Marie. – Ouais ! Moi j’ai quand même vraiment envie de me casser… Et le train ? Il y a peut-être un train de nuit.
Myosotis. – Comment tu peux savoir ?
France. – Faut aller à la gare de Lyon !
Marie. – Non ! Par téléphone ! Il existe un service de nuit à la SNCF pour acheter des billets vingt-quatre heures sur vingt-quatre ! (Elle compose le numéro sur le téléphone de sa chambre.) Merde ! C’est occupé ! Frédéric doit téléphoner ! (Elle raccroche. Elle crie en direction du salon.) Frédéric ! Le téléphone ! (Elle essaye à nouveau.) Bonjour, je vous appelle pour savoir s’il existe un train de nuit pour Marseille.
France. – Marseille, c’est pas le Larzac.
Marie, à France. – Pas grave ! (Au téléphone.) À quelle heure ?… 22 h 37 ! Et maintenant ?… Plus de train ? Même pour aller… n’importe où ! Dans le Sud !… Demain ? 6 h 50 ?… Merci ! (Elle raccroche.) Merde ! Bon, on oublie, les filles. Ça y est, je me paye un blues d’enfer. C’est vraiment pas sympa, on allait s’amuser et voilà que ma mère une fois de plus nous gâche la soirée ! Tout ça à cause de son boulot ! Le boulot, le boulot, métro, boulot, dodo !

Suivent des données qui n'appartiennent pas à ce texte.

(** ** C10: a read of no vector *)

(** C10: on a well-formed buffer [next(0)] returns what holds no vector,
    in shape [(0, layers, act_size)].  Its test for a refill is the one
    of a count of 1: when [buffer_size - (buffer_pointer + 1)
    < min_capacity] it announces and runs a refill and leaves the cursor
    at 1; otherwise it leaves the store alone and the cursor one higher.
    Either way the buffer is left as the default read and a read of one
    vector leave it. *)
Theorem next_zero_reads_nothing_and_advances
    (W : World) (wd : Z) (fuel : nat) (st : ActivationsBuffer W) :
  well_behaved W wd -> ready wd st -> cursor_in_range st ->
  0 <= min_capacity (cfg st) -> 0 < buffer_size (cfg st) ->
  (Z.to_nat (buffer_size (cfg st)) <= fuel)%nat ->
  exists out st',
    next W fuel st (Some 0) = Ok (out, st') /\
    vectors out = [] /\
    shape out = [0; len (layers (cfg st)); wd] /\
    (buffer_size (cfg st) - (buffer_pointer st + 1) < min_capacity (cfg st) ->
     exists st1,
       refresh W fuel (print W refresh_notice st) = Ok st1 /\
       st' = advance W 1 st1 /\
       stdout st' = stdout st ++ [refresh_notice] /\
       tid (buffer st') = next_tid st /\
       buffer_pointer st' = 1) /\
    (~ buffer_size (cfg st) - (buffer_pointer st + 1) < min_capacity (cfg st) ->
     st' = advance W 1 st /\
     stdout st' = stdout st /\ buffer st' = buffer st /\
     buffer_pointer st' = buffer_pointer st + 1) /\
    (exists out1, next W fuel st None = Ok (out1, st')) /\
    (exists out1, next W fuel st (Some 1) = Ok (out1, st')).
Proof.
  intros HW R Hin Hmin Hsize Hfuel.
  assert (Hf : (Z.to_nat (buffer_pointer st) <= fuel)%nat) by (destruct Hin; lia).
  destruct (next_spec W wd fuel st (Some 0) HW R Hin Hmin Hsize Hf)
    as (out & st1 & Hn & R1 & Hc & _ & Hcase & Hout).
  destruct (next_spec W wd fuel st None HW R Hin Hmin Hsize Hf)
    as (outn & stn & Hnn & _ & _ & _ & Hcasen & _).
  destruct (next_spec W wd fuel st (Some 1) HW R Hin Hmin Hsize Hf)
    as (out1 & sto & Hn1 & _ & _ & _ & Hcase1 & _).
  change (or_1 (Some 0)) with 1 in Hn.
  change (or_1 None) with 1 in Hnn.
  change (or_1 (Some 1)) with 1 in Hn1.
  change (low_water W st None) with (low_water W st (Some 0)) in Hcasen.
  change (low_water W st (Some 1)) with (low_water W st (Some 0)) in Hcase1.
  assert (Hlw : low_water W st (Some 0) = true <->
                buffer_size (cfg st) - (buffer_pointer st + 1) < min_capacity (cfg st))
    by apply (low_water_spec st (Some 0)).
  assert (Hsame : stn = st1 /\ sto = st1).
  { destruct Hcase as [(Hl & Hr & _) | (Hl & ->)].
    - destruct Hcasen as [(_ & Hrn & _) | (Hln & _)]; [|congruence].
      destruct Hcase1 as [(_ & Hr1 & _) | (Hl1 & _)]; [|congruence].
      split; congruence.
    - destruct Hcasen as [(Hln & _) | (_ & ->)]; [congruence|].
      destruct Hcase1 as [(Hl1 & _) | (_ & ->)]; [congruence|].
      split; reflexivity. }
  destruct Hsame as (-> & ->).
  exists out, (advance W 1 st1). split; [exact Hn|].
  subst out. unfold getslice. cbn [vectors shape].
  rewrite Z.add_0_r, slice_empty, (ready_dims wd st1 R1), Hc.
  split; [reflexivity|]. split; [reflexivity|].
  split; [|split; [|split]].
  - intros Hlow. apply Hlw in Hlow.
    destruct Hcase as [(_ & Hr & Hz & Ho & Ht) | (Hl & _)]; [|congruence].
    exists st1. split; [exact Hr|]. split; [reflexivity|].
    cbn [advance stdout buffer buffer_pointer].
    split; [exact Ho|]. split; [exact Ht | lia].
  - intros Hno.
    destruct Hcase as [(Hl & _) | (_ & ->)]; [apply Hlw in Hl; contradiction|].
    repeat split.
  - exists outn. exact Hnn.
  - exists out1. exact Hn1.
Qed.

France. – Qui t’a donné les invits ?
Marie. – Mon agence de casting. C’est la directrice, pour me faire des relations. Elle veut toujours que j’aille dans ces soirées « in » !
France. – Tu veux que je te dise ? La soirée ne sera fréquentée que par des gens que tu connais. En plus, un soir de réveillon, il n’y a que des vieux, j’en suis sûre !

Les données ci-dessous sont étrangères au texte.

Lemma nth_set_slice_inside (mask : list Q) (start : nat) (vals : list Q) (k : nat) :
  (start <= k)%nat -> (k < start + length vals)%nat -> (k < length mask)%nat ->
  nth k (set_slice mask start vals) 0 = nth (k - start) vals 0.
Proof.
  revert start vals k. induction mask as [|m ms IH]; intros start vals k Hs Hv Hk;
    simpl in Hk; [lia|].
  destruct start as [|s]; simpl.
  - destruct vals as [|v vs]; simpl in Hv; [lia|].
    destruct k as [|k]; simpl; [reflexivity|].
    rewrite IH by (simpl; lia). now rewrite Nat.sub_0_r.
  - destruct k as [|k]; [lia|]. simpl. apply IH; lia.
Qed.

Lemma nth_set_slice_outside (mask : list Q) (start : nat) (vals : list Q) (k : nat) :
  (k < start)%nat \/ (start + length vals <= k)%nat ->
  nth k (set_slice mask start vals) 0 = nth k mask 0.
Proof.
  revert start vals k. induction mask as [|m ms IH]; intros start vals k H; simpl.
  - reflexivity.
  - destruct start as [|s].
    + destruct vals as [|v vs]; [reflexivity|].
      destruct k as [|k]; simpl in *; [lia|]. apply IH. right. simpl. lia.
    + destruct k as [|k]; simpl; [reflexivity|]. apply IH. lia.
Qed.

Lemma np_linspace_length (a b : Q) (num : nat) : length (np_linspace a b num) = num.
Proof.
  destruct num as [|[|n]]; simpl; try reflexivity.
  now rewrite length_map, length_seq.
Qed.

Lemma inject_nat_nonzero (n : nat) : ~ inject_Z (Z.of_nat (S n)) == 0.
Proof.
  unfold Qeq, inject_Z. simpl. lia.
Qed.

(** Two ramps whose end points are complementary are complementary at
    every sample. *)
Lemma np_linspace_complement (a b a' b' : Q) (num j : nat) :
  a + a' == 1 -> b + b' == 1 -> (j < num)%nat ->
  nth j (np_linspace a b num) 0 + nth j (np_linspace a' b' num) 0 == 1.
Proof.
  intros Ha Hb Hj. destruct num as [|[|n]]; [lia| |].
  - destruct j; [|lia]. simpl. exact Ha.
  - unfold np_linspace.
    set (f := fun k : nat => a + inject_Z (Z.of_nat k) * ((b - a) / inject_Z (Z.of_nat (S n)))).
    set (g := fun k : nat => a' + inject_Z (Z.of_nat k) * ((b' - a') / inject_Z (Z.of_nat (S n)))).
    rewrite (nth_indep _ 0 (f O)) by (rewrite length_map, length_seq; lia).
    rewrite (nth_indep (map g _) 0 (g O)) by (rewrite length_map, length_seq; lia).
    rewrite !map_nth, !seq_nth by lia. simpl Nat.add. unfold f, g.
    pose proof (inject_nat_nonzero n) as Hn.
    setoid_replace b' with (1 - b) by (rewrite <- Hb; ring).
    setoid_replace a' with (1 - a) by (rewrite <- Ha; ring).
    field. exact Hn.
Qed.

(** ** The soft partition of the mono diarization masks *)

Section MaskInvariant.

Variables (len hop fl trans : nat).

Lemma partition_zeros : partition_upto len 0 (repeat 0 len, repeat 0 len).
Proof.
  unfold partition_upto; simpl. rewrite repeat_length. repeat split; try lia.
  all: rewrite nth_repeat; reflexivity.
Qed.

Lemma nth_repeat_const (c : Q) (n j : nat) : (j < n)%nat -> nth j (repeat c n) 0 = c.
Proof.
  intro H. rewrite (nth_indep _ 0 c) by (rewrite repeat_length; lia).
  apply nth_repeat.
Qed.

Lemma assign_frame_partition (energy : list Q) (threshold : Q)
      (masks : list Q * list Q) (c i : nat) :
  partition_upto len c masks ->
  (i * hop <= c)%nat -> (c <= i * hop + fl)%nat -> (i * hop + fl <= len)%nat ->
  partition_upto len (i * hop + fl) (assign_frame energy threshold hop fl len masks i).
Proof.
  intros [Lo [Lc H]] Hs Hc Hl. destruct masks as [op cu]. simpl in Lo, Lc, H.
  unfold assign_frame. rewrite Nat.min_l by lia.
  replace (i * hop + fl - i * hop)%nat with fl by lia.
  assert (forall x y : Q, x + y == 1 ->
            partition_upto len (i * hop + fl)
              (set_slice op (i * hop) (repeat x fl), set_slice cu (i * hop) (repeat y fl)))
    as Hxy.
  { intros x y Exy. unfold partition_upto; simpl.
    rewrite !set_slice_length. repeat split; trivial.
    - intro Hk. destruct (Nat.lt_ge_cases k (i * hop)) as [Hlt|Hge].
      + rewrite !nth_set_slice_outside by lia. apply H. lia.
      + rewrite !nth_set_slice_inside by (rewrite ?repeat_length; lia).
        rewrite !nth_repeat_const by lia. exact Exy.
    - rewrite nth_set_slice_outside by (rewrite repeat_length; lia). apply H. lia.
    - rewrite nth_set_slice_outside by (rewrite repeat_length; lia). apply H. lia. }
  destruct (Qgtb (nth i energy 0) threshold); apply Hxy; reflexivity.
Qed.

Lemma crossfade_frame_partition (masks : list Q * list Q) (c i : nat) :
  partition_upto len c masks ->
  (1 <= i * hop)%nat -> (i * hop < c)%nat -> (i * hop + trans <= c)%nat -> (c <= len)%nat ->
  partition_upto len c (crossfade_frame hop trans len masks i).
Proof.
  intros [Lo [Lc H]] H1 Hs Ht Hl. destruct masks as [op cu]. simpl in Lo, Lc, H.
  unfold crossfade_frame. rewrite Nat.min_l by lia.
  replace (i * hop + trans - i * hop)%nat with trans by lia.
  unfold partition_upto; simpl. rewrite !set_slice_length. repeat split; trivial.
  - intro Hk.
    destruct (Nat.lt_ge_cases k (i * hop)) as [Hlt|Hge];
      [|destruct (Nat.lt_ge_cases k (i * hop + trans)) as [Hin|Hout]].
    + rewrite !nth_set_slice_outside by lia. apply H. lia.
    + rewrite !nth_set_slice_inside by (rewrite ?np_linspace_length; lia).
      apply np_linspace_complement; [apply H; lia | apply H; lia | lia].
    + rewrite !nth_set_slice_outside by (rewrite np_linspace_length; lia). apply H. lia.
  - rewrite nth_set_slice_outside by (rewrite np_linspace_length; lia). apply H. lia.
  - rewrite nth_set_slice_outside by (rewrite np_linspace_length; lia). apply H. lia.
Qed.

Hypothesis hop_le_fl : (hop <= fl)%nat.

Lemma assign_loop_partition (energy : list Q) (threshold : Q) (n a : nat)
      (masks : list Q * list Q) :
  partition_upto len (reached hop fl a) masks ->
  (a + n = 0 \/ (a + n - 1) * hop + fl <= len)%nat ->
  partition_upto len (reached hop fl (a + n))
    (fold_left (assign_frame energy threshold hop fl len) (seq a n) masks).
Proof.
  revert a masks. induction n as [|n IH]; intros a masks Hinv Hlen; simpl.
  - now rewrite Nat.add_0_r.
  - replace (a + S n)%nat with (S a + n)%nat in * by lia.
    apply IH; [|exact Hlen].
    assert (a * hop + fl <= len)%nat as Ha.
    { destruct Hlen as [Hlen|Hlen]; [lia|].
      replace (S a + n - 1)%nat with (a + n)%nat in Hlen by lia. nia. }
    simpl reached. apply assign_frame_partition with (c := reached hop fl a); trivial.
    + destruct a; simpl; lia.
    + destruct a; simpl; lia.
Qed.

Hypothesis hop_pos : (1 <= hop)%nat.
Hypothesis fl_pos : (1 <= fl)%nat.
Hypothesis trans_le_fl : (trans <= fl)%nat.

Lemma crossfade_loop_partition (n a c : nat) (masks : list Q * list Q) :
  partition_upto len c masks -> (1 <= a)%nat ->
  (n = 0 \/ (a + n - 1) * hop + fl <= c)%nat -> (c <= len)%nat ->
  partition_upto len c (fold_left (crossfade_frame hop trans len) (seq a n) masks).
Proof.
  revert a masks. induction n as [|n IH]; intros a masks Hinv Ha Hc Hl; simpl.
  - exact Hinv.
  - destruct Hc as [Hc|Hc]; [lia|].
    assert (a * hop + fl <= c)%nat as Hac by nia.
    apply IH; [|lia| |exact Hl].
    + apply crossfade_frame_partition; trivial; nia.
    + destruct n; [now left|right].
      replace (S a + S n - 1)%nat with (a + S (S n) - 1)%nat by lia. exact Hc.
Qed.

End MaskInvariant.

Lemma frame_lengths_ordered (sample_rate : Z) :
  (1 <= hop_length_of sample_rate)%Z ->
  (hop_length_of sample_rate <= frame_length_of sample_rate)%Z
  /\ (0 <= transition_length_of sample_rate <= frame_length_of sample_rate)%Z.
Proof.
  unfold hop_length_of, frame_length_of, transition_length_of. intro H.
  assert (0 <= sample_rate)%Z as Hsr.
  { destruct (Z.lt_ge_cases sample_rate 0) as [Hneg|]; [|assumption].
    assert (sample_rate * 10 ÷ 1000 <= 0 ÷ 1000)%Z by (apply Z.quot_le_mono; lia).
    rewrite Z.quot_0_l in *; lia. }
  repeat split.
  - apply Z.quot_le_mono; lia.
  - apply Z.quot_pos; lia.
  - apply Z.quot_le_mono; lia.
Qed.

Lemma librosa_frame_ok (x : list Q) (frame_length hop_length : Z) (frames : list (list Q)) :
  librosa_frame x frame_length hop_length = Ok frames ->
  (frame_length <= Z.of_nat (length x))%Z /\ (1 <= hop_length)%Z
  /\ length frames
     = n_frames (length x) (Z.to_nat frame_length) (Z.to_nat hop_length).
Proof.
  unfold librosa_frame.
  destruct (Z.ltb_spec (Z.of_nat (length x)) frame_length); [discriminate|].
  destruct (Z.ltb_spec hop_length 1); [discriminate|].
  intros [= <-]. simpl length. rewrite length_map, length_seq.
  repeat split; assumption.
Qed.

Lemma frame_energy_length (frames : list (list Q)) (energy : list Q) :
  frame_energy frames = Ok energy -> length energy = length frames.
Proof.
  unfold frame_energy.
  destruct (np_min _); simpl; [|discriminate].
  destruct (np_max _); simpl; [|discriminate].
  intros [= <-]. now rewrite !length_map.
Qed.

Lemma covered_end_le (len fl hop : nat) :
  (fl <= len)%nat -> (1 <= hop)%nat -> ((n_frames len fl hop - 1) * hop + fl <= len)%nat.
Proof.
  intros Hfl Hhop. unfold n_frames.
  replace (1 + (len - fl) / hop - 1)%nat with ((len - fl) / hop)%nat by lia.
  pose proof (Nat.Div0.mul_div_le (len - fl) hop). lia.
Qed.

(** Whenever the mask construction succeeds, both masks have the length of
    the signal, they sum to 1 at every sample position covered by an
    analysis frame, and both are 0 at every position past the last frame. *)
Lemma speaker_masks_partition (audio : list Q) (sample_rate : Z)
        (operator_mask customer_mask : list Q) :
  speaker_masks audio sample_rate = Ok (operator_mask, customer_mask) ->
  length operator_mask = length audio /\ length customer_mask = length audio /\
  (covered_end (length audio) sample_rate <= length audio)%nat /\
  forall k, (k < length audio)%nat ->
    ((k < covered_end (length audio) sample_rate)%nat ->
       nth k operator_mask 0 + nth k customer_mask 0 == 1)
    /\ ((covered_end (length audio) sample_rate <= k)%nat ->
       nth k operator_mask 0 == 0 /\ nth k customer_mask 0 == 0).
Proof.
  unfold speaker_masks.
  destruct (librosa_frame audio _ _) as [frames|] eqn:Ef; simpl; [|discriminate].
  destruct (frame_energy frames) as [energy|] eqn:Ee; simpl; [|discriminate].
  apply librosa_frame_ok in Ef as [Hfl [Hhop Hn]].
  apply frame_energy_length in Ee. rewrite Hn in Ee.
  destruct (frame_lengths_ordered _ Hhop) as [Hhf [Ht0 Htf]].
  set (len := length audio) in *.
  set (fl := Z.to_nat (frame_length_of sample_rate)) in *.
  set (hop := Z.to_nat (hop_length_of sample_rate)) in *.
  set (trans := Z.to_nat (transition_length_of sample_rate)).
  assert (fl <= len)%nat as Hfl' by (unfold fl, len; lia).
  assert (1 <= hop)%nat as Hhop' by (unfold hop; lia).
  assert (hop <= fl)%nat as Hhf' by (unfold hop, fl; lia).
  assert (trans <= fl)%nat as Htf' by (unfold trans, fl; lia).
  pose proof (covered_end_le len fl hop Hfl' Hhop') as Hcov.
  assert (covered_end len sample_rate = (n_frames len fl hop - 1) * hop + fl)%nat
    as Ecov by reflexivity.
  assert (length energy = S (n_frames len fl hop - 1)) as En
      by (rewrite Ee; unfold n_frames; lia).
  rewrite Ecov.
  match goal with
  | |- context [fold_left (crossfade_frame _ _ _) _ ?m] => set (masks := m)
  end.
  assert (partition_upto len ((n_frames len fl hop - 1) * hop + fl) masks) as Hassign.
  { change ((n_frames len fl hop - 1) * hop + fl)%nat
      with (reached hop fl (0 + S (n_frames len fl hop - 1))).
    unfold masks. rewrite En.
    apply assign_loop_partition; trivial.
    - apply partition_zeros.
    - right. simpl. rewrite Nat.sub_0_r. exact Hcov. }
  assert (partition_upto len ((n_frames len fl hop - 1) * hop + fl)
            (fold_left (crossfade_frame hop trans len) (seq 1 (length energy - 1)) masks))
    as Hfade.
  { apply crossfade_loop_partition with (fl := fl); trivial; [lia|].
    rewrite En. simpl. rewrite Nat.sub_0_r.
    destruct (n_frames len fl hop - 1)%nat eqn:E'; [now left|right].
    simpl. rewrite Nat.sub_0_r. lia. }
  intros [= E]. fold trans in E. rewrite E in Hfade.
  destruct Hfade as [Lo [Lc H]].
  repeat split; trivial; apply H; assumption.
Qed.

Myosotis. – France a raison. Et si on dansait ?
Marie. – Heureusement que vous êtes là ! France, je mets quoi ?
France. – Euh… « Soul Man » !
Marie met « Soul Man » de Sam & Dave, les filles se mettent à danser.
Un instant plus tard, l’horloge sonne les douze coups.
Myosotis. – Minuit ! Où est Frédéric ?
Marie. – Venez, on va lui souhaiter la bonne année !
Elles sortent en trombe de la chambre.
Tous, off. – Bonne année ! Bonne année ! Bonne année ! Bonne année !
Noir.
SCÈNE 2
La scène se passe à nouveau dans le salon. La lumière est tamisée.
Frédéric s’est endormi. L’horloge affiche 5 h 40.
On entend la serrure de la porte.
Irène, off, s’amusant. – Je crois que j’ai conquis Roberto.
Simone, off. – Ô Roberto, « québello » !
Irène, off. – Et on va faire « douboneboulo » !
Michel, off. – Chut ! En veilleuse les groupies, les enfants dorment peut-être !
Entrent Michel, Irène, Simone, Thierry et Isabelle.
Frédéric se réveille en sursaut.
Frédéric. – Quoi ? Monsieur Nougaro ! Marie !
Michel. – Frédéric, c’est nous !
Frédéric. – Myosotis ?
Michel. – Non, c’est papa.
Irène. – Tu dormais, mon chou ?
Isabelle, allumant la lumière. – On ne voit rien ici ! Tu vois que tu es bien sur le canapé ! Tu vas pouvoir y rester !
Frédéric, ayant du mal à se réveiller. – Quelle heure il est ?
Isabelle. – L’heure d’aller acheter des croissants.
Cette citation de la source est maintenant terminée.